[Start of Attachment]
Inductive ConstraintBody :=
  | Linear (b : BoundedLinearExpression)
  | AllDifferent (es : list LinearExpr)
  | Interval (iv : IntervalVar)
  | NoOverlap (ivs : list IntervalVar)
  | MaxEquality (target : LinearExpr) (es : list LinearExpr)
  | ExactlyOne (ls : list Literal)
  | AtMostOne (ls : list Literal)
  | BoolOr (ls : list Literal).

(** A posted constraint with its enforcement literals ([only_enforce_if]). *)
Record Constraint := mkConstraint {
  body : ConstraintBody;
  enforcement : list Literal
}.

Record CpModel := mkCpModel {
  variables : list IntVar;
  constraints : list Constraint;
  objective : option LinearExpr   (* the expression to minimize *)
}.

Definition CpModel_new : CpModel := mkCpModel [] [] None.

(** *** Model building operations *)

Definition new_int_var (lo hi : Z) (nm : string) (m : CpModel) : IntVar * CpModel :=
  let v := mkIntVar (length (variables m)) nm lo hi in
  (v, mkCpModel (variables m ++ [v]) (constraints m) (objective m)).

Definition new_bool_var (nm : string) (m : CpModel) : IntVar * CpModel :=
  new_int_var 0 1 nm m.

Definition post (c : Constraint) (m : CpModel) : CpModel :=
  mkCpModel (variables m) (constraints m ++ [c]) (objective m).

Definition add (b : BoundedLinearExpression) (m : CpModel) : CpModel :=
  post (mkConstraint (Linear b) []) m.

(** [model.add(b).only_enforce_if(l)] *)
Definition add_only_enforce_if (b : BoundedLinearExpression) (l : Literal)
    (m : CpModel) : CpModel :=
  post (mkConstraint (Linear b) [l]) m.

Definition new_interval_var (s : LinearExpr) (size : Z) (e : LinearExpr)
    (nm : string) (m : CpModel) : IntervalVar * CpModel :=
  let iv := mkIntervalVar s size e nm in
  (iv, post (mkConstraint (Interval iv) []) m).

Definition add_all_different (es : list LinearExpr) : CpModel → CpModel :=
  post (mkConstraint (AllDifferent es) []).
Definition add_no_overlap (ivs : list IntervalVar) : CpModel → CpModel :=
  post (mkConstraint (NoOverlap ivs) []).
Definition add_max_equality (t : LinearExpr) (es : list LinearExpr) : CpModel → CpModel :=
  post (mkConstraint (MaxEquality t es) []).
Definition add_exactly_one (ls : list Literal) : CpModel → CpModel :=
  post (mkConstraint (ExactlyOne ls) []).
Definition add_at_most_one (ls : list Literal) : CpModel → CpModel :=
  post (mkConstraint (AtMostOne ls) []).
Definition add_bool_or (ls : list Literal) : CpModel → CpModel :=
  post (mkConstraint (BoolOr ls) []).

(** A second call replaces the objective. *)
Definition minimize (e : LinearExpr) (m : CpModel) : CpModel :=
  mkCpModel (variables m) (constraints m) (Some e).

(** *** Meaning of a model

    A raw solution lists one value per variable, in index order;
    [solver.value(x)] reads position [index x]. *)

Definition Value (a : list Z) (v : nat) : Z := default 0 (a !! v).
[End of Attachment]
### EXERCISE INSTRUCTIONS
What are the lines, exactly as written above, from the line with "(** *** Model building operations *)" to the line with "post (mkConstraint (Linear b) []) m.", both included? Output only those.

### ANSWER
(** *** Model building operations *)

Definition new_int_var (lo hi : Z) (nm : string) (m : CpModel) : IntVar * CpModel :=
  let v := mkIntVar (length (variables m)) nm lo hi in
  (v, mkCpModel (variables m ++ [v]) (constraints m) (objective m)).

Definition new_bool_var (nm : string) (m : CpModel) : IntVar * CpModel :=
  new_int_var 0 1 nm m.

Definition post (c : Constraint) (m : CpModel) : CpModel :=
  mkCpModel (variables m) (constraints m ++ [c]) (objective m).

Definition add (b : BoundedLinearExpression) (m : CpModel) : CpModel :=
  post (mkConstraint (Linear b) []) m.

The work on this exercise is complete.